Frontline Supervisor: Engaging Employees

Frontline Supervisor: Engaging Employees

On 6 Jun 2017, in Management, employee development, Workplace

Each month, "The Balance Sheet" provides questions and answers from experts on a topic that's important to you as a manager. Please feel free to share this information with other colleagues who also manage people.

Q. Engaging employees is important, but I think the missing piece is making sure they know what they are doing, how they will be measured and how they fit into the grand scheme of things. In other words, clarity and purpose. Am I right?

A. Yes. To highlight your point, Jim Moran, professor of Business Administration at Florida State University’s College of Business studied the issue of employees who are kept in the dark about their full purpose, and especially what they were accountable for doing. In his study of 750 workers, both white- and blue-collar, incredibly, less than 20 percent really felt certain they knew what was expected of them each day at work. Employees who are uncertain about their jobs showed 60 percent less trust of leadership. They also experienced 50 percent more frustration overall. They had 40 percent higher workloads. And 33 percent of these employees with ambiguous understandings of their jobs were more likely to look for another job and slack off. Obviously, these issues point to engagement problems.

Q. How can supervisors help employees be happier at work other than through good communication and avoiding micromanaging and other supervisor-related issues that have the potential to impede productivity?

A. Here are a few tips for helping both you and your employees be happier at work: 1) Eat healthier. (Supervisors can make healthy snacks, like fruit, available so employees are able to take advantage of healthy sources of energy in the afternoons.) 2) Exercise more. (Supervisors can model taking the stairs and/or taking walks during the day, reinforcing get-out-and-move-around behaviors.) 3) Give feedback to your supervisor/employer. (Supervisors can create efficient ways of encouraging employees to give feedback — both positive and negative — and then consider changes where appropriate.) Pride, job satisfaction and fun at work stimulate the internal motivation of workers, so always keep in mind what can contribute to helping employees be happier at work.

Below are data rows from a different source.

(** ** CleanupRoutes *)
Definition workspace_routes (ns workspaceName : string) : ListOptions :=
  {| lo_InNamespace := Some ns; lo_MatchingLabels := {[ LabelWorkspace := workspaceName ]};
     lo_MatchingFields := ∅; lo_HasLabels := [] |}.
Definition delete_namespace (c : client) (nsName : string) : prog (res unit) :=
  y ← call (Delete KNamespace c {| ns_meta := new_meta nsName "" None |});
  match y with
  | Err err => if negb (IsNotFound err)
               then mret (Err (wrapf "failed to delete mirror namespace on regional cluster" err))
               else mret (Ok tt)
  | Ok _ => mret (Ok tt)
  end.
(** The routes first: they are the allocation table. *)
Definition delete_mirror (c : client) (nsName workspaceName : string) : prog (res unit) :=
  x ← call (DeleteAllOf KTCPRoute c (workspace_routes nsName workspaceName));
  match x with
  | Err err =>
      if negb (IsNotFound err) && negb (IsNoMatchError err)
      then mret (Err (wrapf "failed to delete TCPRoutes on regional cluster" err))
      else delete_namespace c nsName
  | Ok _ => delete_namespace c nsName
  end.

Definition Provider_CleanupRoutes (wsd : WorkspaceDeployment) : prog (res unit) :=
  let cdRef := w_CDRef wsd in
  cd ← getClusterDeployment wsd;
  match cd with
  | Err err => if IsNotFound err then mret (Ok tt) else mret (Err err)
  | Ok cd =>
      let regionalName := smget (m_Labels (cd_meta cd)) LabelKOFRegionalClusterName in
      if bool_decide (regionalName = "") then mret (Ok tt)
      else
        regionalCD ← FindRegionalClusterDeployment MgmtClient (r_Namespace cdRef) regionalName;
        match regionalCD with
        | Err _ => mret (Ok tt)
        | Ok regionalCD =>
            regionalClient ←? wrap_err "failed to reach regional cluster for route cleanup"
                                (GetClusterClientForCD MgmtClient (r_Namespace cdRef) (m_Name (cd_meta regionalCD)));
            delete_mirror regionalClient (WorkspaceNamespaceName wsd) (w_Name wsd)
        end
  end.
End provider.

(** ** sweep.go *)
Definition listRegionalClusterDeployments (c : client) : prog (res (list ClusterDeployment)) :=
  wrap_err "failed to list regional ClusterDeployments"
    (call (ListObjs KCD c {| lo_InNamespace := None; lo_MatchingLabels := {[ LabelKOFClusterRole := "regional" ]};
                             lo_MatchingFields := ∅; lo_HasLabels := [] |})).

(** One namespace of one regional cluster. *)
Definition sweep_namespace (IsActiveWorkspace : string → bool) (c : client) (ns : Namespace) : prog unit :=
  let workspaceName := smget (m_Labels (ns_meta ns)) LabelWorkspace in
  if deleting (ns_meta ns) then mret tt
  else if bool_decide (workspaceName = "") || IsActiveWorkspace workspaceName then mret tt
  else
    x ← call (DeleteAllOf KTCPRoute c (list_in (m_Name (ns_meta ns))));
    match x with
    | Err err =>
        if negb (IsNotFound err) && negb (IsNoMatchError err) then mret tt
        else _ ← call (Delete KNamespace c ns); mret tt
    | Ok _ => _ ← call (Delete KNamespace c ns); mret tt
    end.

Definition sweep_region (IsActiveWorkspace : string → bool) (regionalCD : ClusterDeployment) : prog unit :=
  regionalClient ← GetClusterClientForCD MgmtClient (m_Namespace (cd_meta regionalCD)) (m_Name (cd_meta regionalCD));
  match regionalClient with
  | Err _ => mret tt
  | Ok c =>
      namespaces ← call (ListObjs KNamespace c {| lo_InNamespace := None; lo_MatchingLabels := ∅;
                                                  lo_MatchingFields := ∅; lo_HasLabels := [LabelWorkspace] |});
      match namespaces with
      | Err _ => mret tt
      | Ok items => foldM (λ _ ns, sweep_namespace IsActiveWorkspace c ns) tt items
      end
  end.

Definition Provider_SweepOrphans (IsActiveWorkspace : string → bool) : prog (res unit) :=
  regionals ←? listRegionalClusterDeployments MgmtClient;
  _ ← foldM (λ _ cd, sweep_region IsActiveWorkspace cd) tt regionals;
  mret (Ok tt).

(** ** The provider behind the controller's interfaces *)
Definition gateway_provider `{KubeLib} (cfg : Config) : RouteProvider :=
  {| EnsureRoutes := Provider_EnsureRoutes cfg; CleanupRoutes wsd _ := Provider_CleanupRoutes wsd |}.
#[export] Instance gateway_sweeper : OrphanSweeper := {| SweepOrphans := Provider_SweepOrphans |}.

(** ** Frame *)
Ltac prove_provider :=
  prove_always; try (split; [split; [reflexivity|intros; discriminate]|intros; discriminate]).

Section frame.
Context `{KubeLib} (cfg : Config).

Lemma client_pe c ns cd : always provider_event (GetClusterClientForCD c ns cd).
Proof. unfold GetClusterClientForCD. prove_provider. Qed.
Lemma regional_pe c ns n : always provider_event (FindRegionalClusterDeployment c ns n).
Proof. unfold FindRegionalClusterDeployment. prove_provider. Qed.
Lemma mirror_namespace_pe c ns w m : always provider_event (ensureMirrorNamespace c ns w m).
Proof. unfold ensureMirrorNamespace. cbv zeta. prove_provider. Qed.
Lemma mirror_service_pe c ns n w ep : always provider_event (ensureMirrorService c ns n w ep).
Proof. unfold ensureMirrorService. cbv zeta. prove_provider. Qed.
Lemma mark_global_pe c ns n : always provider_event (markServiceGlobal c ns n).
Proof. unfold markServiceGlobal. prove_provider. Qed.
Lemma http_route_pe c ns h n w ep : always provider_event (ensureHTTPRoute cfg c ns h n w ep).
Proof. unfold ensureHTTPRoute. cbv zeta. prove_provider. Qed.
Lemma tcp_route_pe g ns n w ep : always provider_event (ensureTCPRoute cfg g ns n w ep).
Proof. unfold ensureTCPRoute, allocate_port, keep_port, allocatedSections. cbv zeta. prove_provider. Qed.
Lemma waypoint_pe c cd side : always provider_event (ensureWaypointReady cfg c cd side).
Proof. unfold ensureWaypointReady. cbv zeta. prove_provider. Qed.
#[local] Hint Resolve client_pe regional_pe mirror_namespace_pe mirror_service_pe mark_global_pe
  http_route_pe tcp_route_pe waypoint_pe : prog.
Lemma gateway_context_pe w : always provider_event (resolveGatewayContext cfg w).
Proof. unfold resolveGatewayContext, getClusterDeployment, get_tenant_gateway. cbv zeta. prove_provider. Qed.
Lemma endpoint_pe g c w b ep : always provider_event (ensure_endpoint cfg g c w b ep).
Proof. unfold ensure_endpoint, ensure_tcp_endpoint, ensure_http_endpoint. cbv zeta. prove_provider. Qed.
#[local] Hint Resolve gateway_context_pe endpoint_pe : prog.
Lemma endpoints_pe g c w eps l b : always provider_event (ensure_endpoints cfg g c w eps l b).
Proof. revert l b. induction eps as [|ep eps IH]; intros l b; cbn [ensure_endpoints]; prove_provider. Qed.
#[local] Hint Resolve endpoints_pe : prog.
Lemma ensure_routes_pe w eps : always provider_event (Provider_EnsureRoutes cfg w eps).
Proof. unfold Provider_EnsureRoutes. prove_provider. Qed.
Lemma cleanup_routes_pe w : always provider_event (Provider_CleanupRoutes w).
Proof.
  unfold Provider_CleanupRoutes, getClusterDeployment, delete_mirror, delete_namespace. cbv zeta. prove_provider.
Qed.
#[export] Instance gateway_provider_laws : RouteProviderLaws (gateway_provider cfg).
Proof. split; intros; [apply ensure_routes_pe|apply cleanup_routes_pe]. Qed.
End frame.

Q. How can I engage and energize my employees and get them to feel excited about the work we are doing?

A. Energize employees by taking every opportunity to recognize their contributions while urging them to excel. Spend time periodically letting them feel your enthusiasm for the work, the goal, the vision and the ultimate outcome because this positivity is contagious when it’s genuine. Be sure to find your own ways to stay excited and energized because if you can’t feel excitement yourself, it will not be possible to pass it along to them. Remind employees about their past achievements, and get them to understand the underlying reasons they succeeded and did so well. This will offer clues about what keeps them energized. Urge employees to top last year’s achievements. If they feel your energy and genuine concern for them, they will accept your recommendation to do so without rolling their eyes.